DIRECTIONS:
Your task is to print every entry below exactly as given.

>>>

Lemma realloc_copies_witness :
  ∃ s, realloc heapAlign 0x100040 200 heap1 = Done 0x100100 s ∧
    ∀ i, 0 ≤ i < 100 → bytes s (0x100100 + i) = bytes heap1 (0x100040 + i).
Proof.
  pose proof realloc1 as P.
  destruct (realloc_copies heapAlign U U_below _ heap1 0x100040 head1 200 inv1 live1
              ltac:(lia) ltac:(discriminate)) as [E|(a & h & s & E & _ & _ & _ & Hc & _)];
    rewrite E in P; cbn [pointer] in P; [discriminate P|].
  subst a. exists s. split; [exact E|]. exact Hc.
Defined.

(** The size of a request just below 2^64 wraps around: [malloc] returns a
    pointer although no byte was allocated. *)
Lemma malloc_size_wraps :
  ∃ a s, malloc heapAlign (2 ^ 64 - 64) heap0 = Done a s ∧ a ≠ nullptr ∧ allocated s = 0.
Proof. eexists _, _. split; [vm_compute; reflexivity|]. done. Qed.
End Example.
End SequentialHeap.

<<<

EXERCISE OUTPUT:
Lemma realloc_copies_witness :
  ∃ s, realloc heapAlign 0x100040 200 heap1 = Done 0x100100 s ∧
    ∀ i, 0 ≤ i < 100 → bytes s (0x100100 + i) = bytes heap1 (0x100040 + i).
Proof.
  pose proof realloc1 as P.
  destruct (realloc_copies heapAlign U U_below _ heap1 0x100040 head1 200 inv1 live1
              ltac:(lia) ltac:(discriminate)) as [E|(a & h & s & E & _ & _ & _ & Hc & _)];
    rewrite E in P; cbn [pointer] in P; [discriminate P|].
  subst a. exists s. split; [exact E|]. exact Hc.
Defined.

(** The size of a request just below 2^64 wraps around: [malloc] returns a
    pointer although no byte was allocated. *)
Lemma malloc_size_wraps :
  ∃ a s, malloc heapAlign (2 ^ 64 - 64) heap0 = Done a s ∧ a ≠ nullptr ∧ allocated s = 0.
Proof. eexists _, _. split; [vm_compute; reflexivity|]. done. Qed.
End Example.
End SequentialHeap.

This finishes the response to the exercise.